With aging, the body’s ability to maintain regular functions declines, increasing susceptibility to age-related diseases. Therapeutic interventions targeting the underlying biological changes of aging hold promise for preventing or delaying multiple age-related diseases. Metformin, a drug commonly used for diabetes treatment, has emerged as a potential gerotherapeutic agent due to its established safety record and preclinical and clinical data on its anti-aging effects. Glycosylation, one of the most common and complex co- and post-translational protein modifications, plays a crucial role in regulating protein function and has been linked to aging and various diseases. Changes in immunoglobulin G (IgG) glycosylation patterns have been observed with age, and these alterations may serve as valuable biomarkers for disease predisposition, diagnosis, treatment monitoring, and overall health assessment.
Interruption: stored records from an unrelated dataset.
(** * DataHaven end-to-end storage workflow: a shallow embedding

    The script under verification is a linear sequence of awaited calls into
    pre-built clients (chain RPC, StorageHub SDK, MSP backend HTTP client),
    two polling loops and a byte comparison.  Every [await] suspends the
    single thread of control until the promise settles, so an [async]
    function is embedded as a computation in a state-and-exception monad:

    - the [World] answers every external call (it may resolve or reject);
    - the [State] carries what the script itself owns or observes: the
      module-level [sessionToken] of [mspService.ts], the local files, the
      chronological trace of external interactions, and the console.

    All definitions are executable: given a concrete world they evaluate. *)

From Stdlib Require Import ZArith Lia.
From Stdlib Require Strings.Byte.
From stdpp Require Import base tactics option list strings gmap pretty.

Local Open Scope string_scope.
Local Open Scope list_scope.
Local Open Scope nat_scope.

(** ** JavaScript values that the control flow inspects *)

Abbreviation byte := Byte.byte.

(** The few dynamically typed values the code compares with [===]. *)
Inductive JsVal : Type :=
| JUndefined
| JNum (n : Z)
| JStr (s : string).

(** [a === b] on those values. *)
Definition strict_eq (a b : JsVal) : bool :=
  match a, b with
  | JUndefined, JUndefined => true
  | JNum x, JNum y => Z.eqb x y
  | JStr x, JStr y => String.eqb x y
  | _, _ => false
  end.

(** A thrown value.  [err_status] is [error?.status] and [err_body_error] is
    [error?.body?.error]; both are [undefined] on a plain [new Error(msg)]. *)
Record JsError : Type := mkJsError {
  err_message : string;
  err_status : JsVal;
  err_body_error : JsVal
}.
In this study, we analyzed the IgG glycosylation patterns of white men from Europe, aged 29–45 years, under treatment with metformin, testosterone, metformin plus testosterone, and placebo (trial registration number NCT02514629, 2013/07/04), and investigated the longitudinal changes in glycosylation over time. We observed statistically significant differences in the IgG glycome composition between participants on testosterone therapy and placebo, with decreased agalactosylation and increased galactosylation and sialylation. However, metformin therapy did not result in statistically significant changes in glycosylation patterns. These findings contribute to our understanding of the impact of therapeutic interventions on IgG glycosylation and confirm the value of IgG glycosylation as a significant biomarker, capable of assessing biological age using the GlycanAge index and providing insight into overall health compared to chronological age.
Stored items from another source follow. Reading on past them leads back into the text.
(** * gostore: a query builder and repository layer over a document store

    A shallow embedding of the Go packages [builder], [exec] and
    [repository], and the properties of their specification that can be
    settled on it.

    Conventions of the embedding.
    - Go's [int] is the 64-bit signed integer of the usual targets; it is a
      [Z] and every arithmetic operation of the source wraps explicitly.
    - A Go [string] is a Rocq [string] (a sequence of bytes).
    - A value of type [interface{}] / [any], and what [reflect] sees of it,
      is a [value].
    - [*Builder] is a pointer: builders live in a heap ([gmap loc Builder])
      and every method takes the receiver's address.
    - A Go map is given by the sequence of entries that [range] visits; the
      order is chosen by the runtime, so the theorems hold for every order.
    - The datastore client is an external collaborator: its operations
      ([GetAll], [PutMulti], the cursor codec) are variables of the sections
      that use them, and the state of the store is passed explicitly.
    - A call that can panic returns an [option] or an [outcome]; the one
      loop that need not terminate, in [BulkCreate], is bounded by fuel. *)

From Stdlib Require Import ZArith Lia Ascii String List Bool DecimalString.
From Stdlib Require DecimalZ.
From stdpp Require Import base option list gmap.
随着年龄的增长，身体维持正常功能的能力下降，增加了对与年龄相关的疾病的易感性。针对衰老潜在生物学变化的治疗干预措施有望预防或延缓多种与年龄相关的疾病。二甲双胍是一种常用于治疗糖尿病的药物，由于其已建立的安全记录以及有关其抗衰老作用的临床前和临床数据，已成为一种潜在的老年治疗剂。糖基化是最常见和最复杂的共翻译和翻译后蛋白质修饰之一，在调节蛋白质功能方面起着至关重要的作用，并与衰老和各种疾病有关。免疫球蛋白 G （IgG） 糖基化模式随年龄增长而发生变化，这些改变可能作为疾病易感性、诊断、治疗监测和整体健康评估的有价值的生物标志物。在这项研究中，我们分析了来自欧洲的 29-45 岁白人男性在二甲双胍、睾酮、二甲双胍加睾酮和安慰剂治疗下的 IgG 糖基化模式（试验注册号 NCT02514629,2013/07/04），并研究了糖基化随时间的纵向变化。我们观察到睾酮治疗和安慰剂组参与者之间 IgG 糖组组成的统计学显着差异，无乳糖基化减少，半乳糖基化和唾液酸化增加。然而，二甲双胍治疗未导致糖基化模式的统计学显着变化。 这些发现有助于我们了解治疗干预对 IgG 糖基化的影响，并证实 IgG 糖基化作为一种重要生物标志物的价值，能够使用 GlycanAge 指数评估生物年龄，并提供与实际年龄相比的整体健康状况的见解。